Top of PROVIDED RECORDS
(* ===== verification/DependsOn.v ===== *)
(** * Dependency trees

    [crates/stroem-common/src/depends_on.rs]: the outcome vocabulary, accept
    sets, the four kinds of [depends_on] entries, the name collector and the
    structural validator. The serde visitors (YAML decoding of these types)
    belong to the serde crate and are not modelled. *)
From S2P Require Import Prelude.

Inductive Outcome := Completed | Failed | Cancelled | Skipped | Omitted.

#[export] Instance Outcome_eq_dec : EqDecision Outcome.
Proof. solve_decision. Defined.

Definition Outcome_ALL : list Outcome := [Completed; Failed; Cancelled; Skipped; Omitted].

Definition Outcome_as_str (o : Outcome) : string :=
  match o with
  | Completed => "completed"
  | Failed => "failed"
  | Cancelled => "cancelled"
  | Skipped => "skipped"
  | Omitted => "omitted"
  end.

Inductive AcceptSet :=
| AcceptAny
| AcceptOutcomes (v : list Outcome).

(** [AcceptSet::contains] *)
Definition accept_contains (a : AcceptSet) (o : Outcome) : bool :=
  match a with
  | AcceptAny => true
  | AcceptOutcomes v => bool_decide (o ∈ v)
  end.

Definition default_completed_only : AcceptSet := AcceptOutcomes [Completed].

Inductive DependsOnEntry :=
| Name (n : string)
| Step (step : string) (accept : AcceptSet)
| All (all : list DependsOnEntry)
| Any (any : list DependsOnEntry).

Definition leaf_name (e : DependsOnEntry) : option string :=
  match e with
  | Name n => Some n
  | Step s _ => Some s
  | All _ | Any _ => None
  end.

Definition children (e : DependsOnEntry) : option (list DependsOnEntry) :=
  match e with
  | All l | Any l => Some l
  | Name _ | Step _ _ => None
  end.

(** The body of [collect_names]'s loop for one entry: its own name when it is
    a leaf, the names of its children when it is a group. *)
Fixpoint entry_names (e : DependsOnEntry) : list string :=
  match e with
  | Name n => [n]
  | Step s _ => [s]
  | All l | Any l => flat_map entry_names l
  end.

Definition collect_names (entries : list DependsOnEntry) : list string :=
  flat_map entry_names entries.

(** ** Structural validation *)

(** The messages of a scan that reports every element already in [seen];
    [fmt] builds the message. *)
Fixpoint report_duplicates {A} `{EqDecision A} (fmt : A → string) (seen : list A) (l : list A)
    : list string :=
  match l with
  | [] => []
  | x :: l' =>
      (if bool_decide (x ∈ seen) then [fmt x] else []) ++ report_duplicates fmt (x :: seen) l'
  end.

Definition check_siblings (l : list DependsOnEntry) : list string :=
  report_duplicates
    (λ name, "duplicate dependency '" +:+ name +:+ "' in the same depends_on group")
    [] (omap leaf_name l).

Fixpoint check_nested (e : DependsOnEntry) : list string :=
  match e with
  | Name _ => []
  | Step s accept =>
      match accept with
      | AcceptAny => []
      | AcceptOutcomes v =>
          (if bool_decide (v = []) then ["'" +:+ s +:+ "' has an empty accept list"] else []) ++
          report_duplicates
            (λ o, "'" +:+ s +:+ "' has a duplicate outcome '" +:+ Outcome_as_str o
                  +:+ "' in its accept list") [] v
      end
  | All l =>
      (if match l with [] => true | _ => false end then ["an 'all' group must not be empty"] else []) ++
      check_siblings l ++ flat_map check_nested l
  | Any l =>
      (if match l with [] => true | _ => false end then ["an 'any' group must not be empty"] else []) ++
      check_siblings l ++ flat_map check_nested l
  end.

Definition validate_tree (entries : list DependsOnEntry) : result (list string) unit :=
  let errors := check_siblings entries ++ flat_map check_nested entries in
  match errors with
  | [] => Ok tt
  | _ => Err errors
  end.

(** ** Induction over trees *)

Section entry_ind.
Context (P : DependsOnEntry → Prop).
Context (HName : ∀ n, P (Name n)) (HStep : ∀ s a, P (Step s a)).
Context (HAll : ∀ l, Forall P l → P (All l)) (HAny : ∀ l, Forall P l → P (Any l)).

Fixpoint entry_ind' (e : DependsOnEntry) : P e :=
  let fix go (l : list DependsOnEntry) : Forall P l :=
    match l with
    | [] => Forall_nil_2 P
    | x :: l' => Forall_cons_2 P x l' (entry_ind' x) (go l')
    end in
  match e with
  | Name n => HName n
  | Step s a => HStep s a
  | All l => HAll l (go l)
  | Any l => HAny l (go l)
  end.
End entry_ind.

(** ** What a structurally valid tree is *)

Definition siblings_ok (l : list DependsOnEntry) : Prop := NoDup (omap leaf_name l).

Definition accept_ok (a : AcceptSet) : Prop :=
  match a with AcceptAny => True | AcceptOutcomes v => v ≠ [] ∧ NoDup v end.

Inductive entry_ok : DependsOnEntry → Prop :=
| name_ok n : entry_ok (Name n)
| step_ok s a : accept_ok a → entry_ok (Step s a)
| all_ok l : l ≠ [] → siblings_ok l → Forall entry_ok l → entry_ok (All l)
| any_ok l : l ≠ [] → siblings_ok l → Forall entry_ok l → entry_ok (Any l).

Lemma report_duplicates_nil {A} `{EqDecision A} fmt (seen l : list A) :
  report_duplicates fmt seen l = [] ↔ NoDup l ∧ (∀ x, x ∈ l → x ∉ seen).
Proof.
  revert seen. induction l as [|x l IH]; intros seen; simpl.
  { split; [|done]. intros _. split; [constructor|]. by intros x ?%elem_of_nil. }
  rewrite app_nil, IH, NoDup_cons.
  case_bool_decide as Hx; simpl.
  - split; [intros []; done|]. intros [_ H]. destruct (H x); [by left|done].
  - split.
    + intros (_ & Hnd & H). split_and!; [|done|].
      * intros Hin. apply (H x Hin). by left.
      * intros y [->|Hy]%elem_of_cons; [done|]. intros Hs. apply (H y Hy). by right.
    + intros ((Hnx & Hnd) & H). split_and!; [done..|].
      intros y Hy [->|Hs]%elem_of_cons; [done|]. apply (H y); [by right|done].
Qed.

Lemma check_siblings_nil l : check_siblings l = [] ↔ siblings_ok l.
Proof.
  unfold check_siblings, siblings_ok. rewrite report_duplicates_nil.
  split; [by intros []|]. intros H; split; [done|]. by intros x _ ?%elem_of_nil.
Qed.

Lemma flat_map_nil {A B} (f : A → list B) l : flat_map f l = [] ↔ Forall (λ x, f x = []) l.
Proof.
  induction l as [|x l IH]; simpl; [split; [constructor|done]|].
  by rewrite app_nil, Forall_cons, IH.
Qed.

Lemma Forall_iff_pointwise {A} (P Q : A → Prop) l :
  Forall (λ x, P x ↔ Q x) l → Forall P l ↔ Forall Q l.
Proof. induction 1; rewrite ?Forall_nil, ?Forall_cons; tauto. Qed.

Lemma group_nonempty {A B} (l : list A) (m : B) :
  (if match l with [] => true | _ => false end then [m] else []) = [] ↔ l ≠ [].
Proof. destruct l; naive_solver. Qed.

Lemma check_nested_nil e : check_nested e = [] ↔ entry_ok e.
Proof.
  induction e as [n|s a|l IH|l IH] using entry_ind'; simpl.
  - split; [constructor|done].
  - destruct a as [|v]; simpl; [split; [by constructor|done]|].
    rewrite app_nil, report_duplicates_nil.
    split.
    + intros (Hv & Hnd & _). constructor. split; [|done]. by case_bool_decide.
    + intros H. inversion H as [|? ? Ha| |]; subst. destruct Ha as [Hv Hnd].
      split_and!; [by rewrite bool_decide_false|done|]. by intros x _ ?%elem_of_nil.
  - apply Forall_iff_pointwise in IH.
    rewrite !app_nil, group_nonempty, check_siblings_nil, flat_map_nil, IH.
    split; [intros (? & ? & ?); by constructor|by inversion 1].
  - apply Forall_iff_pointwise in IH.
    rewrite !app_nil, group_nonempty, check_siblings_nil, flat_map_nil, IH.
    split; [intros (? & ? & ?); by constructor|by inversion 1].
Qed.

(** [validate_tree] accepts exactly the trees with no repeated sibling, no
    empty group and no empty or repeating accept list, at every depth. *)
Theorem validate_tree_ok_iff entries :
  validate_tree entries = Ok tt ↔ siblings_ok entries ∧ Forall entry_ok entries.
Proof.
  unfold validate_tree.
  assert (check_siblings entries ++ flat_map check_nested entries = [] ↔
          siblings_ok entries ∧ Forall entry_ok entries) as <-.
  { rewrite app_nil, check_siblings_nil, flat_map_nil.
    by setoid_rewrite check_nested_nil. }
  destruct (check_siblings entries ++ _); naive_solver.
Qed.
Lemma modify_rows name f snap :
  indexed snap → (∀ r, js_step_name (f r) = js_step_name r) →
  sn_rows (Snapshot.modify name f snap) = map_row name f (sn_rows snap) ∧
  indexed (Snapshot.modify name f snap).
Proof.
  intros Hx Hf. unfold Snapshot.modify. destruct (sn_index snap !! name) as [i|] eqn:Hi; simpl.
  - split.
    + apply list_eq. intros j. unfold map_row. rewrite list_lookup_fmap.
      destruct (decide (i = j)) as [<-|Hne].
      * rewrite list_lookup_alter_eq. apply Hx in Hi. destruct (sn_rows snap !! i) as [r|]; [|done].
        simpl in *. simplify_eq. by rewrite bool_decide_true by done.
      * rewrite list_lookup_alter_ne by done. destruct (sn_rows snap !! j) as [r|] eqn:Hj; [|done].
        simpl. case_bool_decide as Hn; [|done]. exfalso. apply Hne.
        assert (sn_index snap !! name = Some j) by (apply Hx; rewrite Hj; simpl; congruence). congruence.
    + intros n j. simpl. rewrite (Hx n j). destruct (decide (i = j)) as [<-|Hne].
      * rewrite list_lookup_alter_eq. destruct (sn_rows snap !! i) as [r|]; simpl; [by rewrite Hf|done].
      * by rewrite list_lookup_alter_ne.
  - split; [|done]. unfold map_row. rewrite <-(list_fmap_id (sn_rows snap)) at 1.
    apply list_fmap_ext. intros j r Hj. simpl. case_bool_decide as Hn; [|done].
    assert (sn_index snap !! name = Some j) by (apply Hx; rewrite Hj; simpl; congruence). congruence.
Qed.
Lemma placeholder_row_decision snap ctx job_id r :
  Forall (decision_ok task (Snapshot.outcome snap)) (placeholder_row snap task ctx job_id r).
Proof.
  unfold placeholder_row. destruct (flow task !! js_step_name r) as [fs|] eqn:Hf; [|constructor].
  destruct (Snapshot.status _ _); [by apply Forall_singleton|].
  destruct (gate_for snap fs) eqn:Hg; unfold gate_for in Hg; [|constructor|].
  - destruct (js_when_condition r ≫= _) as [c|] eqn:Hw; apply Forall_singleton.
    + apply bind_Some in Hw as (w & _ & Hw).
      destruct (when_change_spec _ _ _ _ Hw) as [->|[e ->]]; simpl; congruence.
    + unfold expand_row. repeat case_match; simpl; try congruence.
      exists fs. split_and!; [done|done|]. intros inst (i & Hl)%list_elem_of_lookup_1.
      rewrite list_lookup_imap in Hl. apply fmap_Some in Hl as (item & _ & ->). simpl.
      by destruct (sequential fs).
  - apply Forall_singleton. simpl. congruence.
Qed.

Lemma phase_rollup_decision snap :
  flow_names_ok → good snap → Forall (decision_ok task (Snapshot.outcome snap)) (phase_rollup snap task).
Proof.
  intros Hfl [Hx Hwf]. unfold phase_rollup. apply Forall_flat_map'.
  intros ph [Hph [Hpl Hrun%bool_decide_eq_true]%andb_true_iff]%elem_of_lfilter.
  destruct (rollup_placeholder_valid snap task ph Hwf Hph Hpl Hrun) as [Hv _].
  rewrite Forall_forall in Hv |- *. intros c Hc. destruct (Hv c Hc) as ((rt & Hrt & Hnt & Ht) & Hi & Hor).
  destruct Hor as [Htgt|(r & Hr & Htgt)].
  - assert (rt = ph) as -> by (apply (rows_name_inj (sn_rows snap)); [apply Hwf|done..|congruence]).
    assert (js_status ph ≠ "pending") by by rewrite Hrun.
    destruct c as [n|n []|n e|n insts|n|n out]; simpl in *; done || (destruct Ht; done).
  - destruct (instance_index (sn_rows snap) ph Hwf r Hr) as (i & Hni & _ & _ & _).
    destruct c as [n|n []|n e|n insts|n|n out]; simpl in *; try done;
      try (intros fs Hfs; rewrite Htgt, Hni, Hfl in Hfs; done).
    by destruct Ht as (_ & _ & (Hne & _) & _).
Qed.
Bottom of PROVIDED RECORDS
**TASK REQUIREMENTS:** Begin with the line above that has "indexed snap →" and continue through the line that has "map_row. rewrite list_lookup_fmap.", setting each one down exactly. Stop there.

**TASK OUTPUT:**
  indexed snap → (∀ r, js_step_name (f r) = js_step_name r) →
  sn_rows (Snapshot.modify name f snap) = map_row name f (sn_rows snap) ∧
  indexed (Snapshot.modify name f snap).
Proof.
  intros Hx Hf. unfold Snapshot.modify. destruct (sn_index snap !! name) as [i|] eqn:Hi; simpl.
  - split.
    + apply list_eq. intros j. unfold map_row. rewrite list_lookup_fmap.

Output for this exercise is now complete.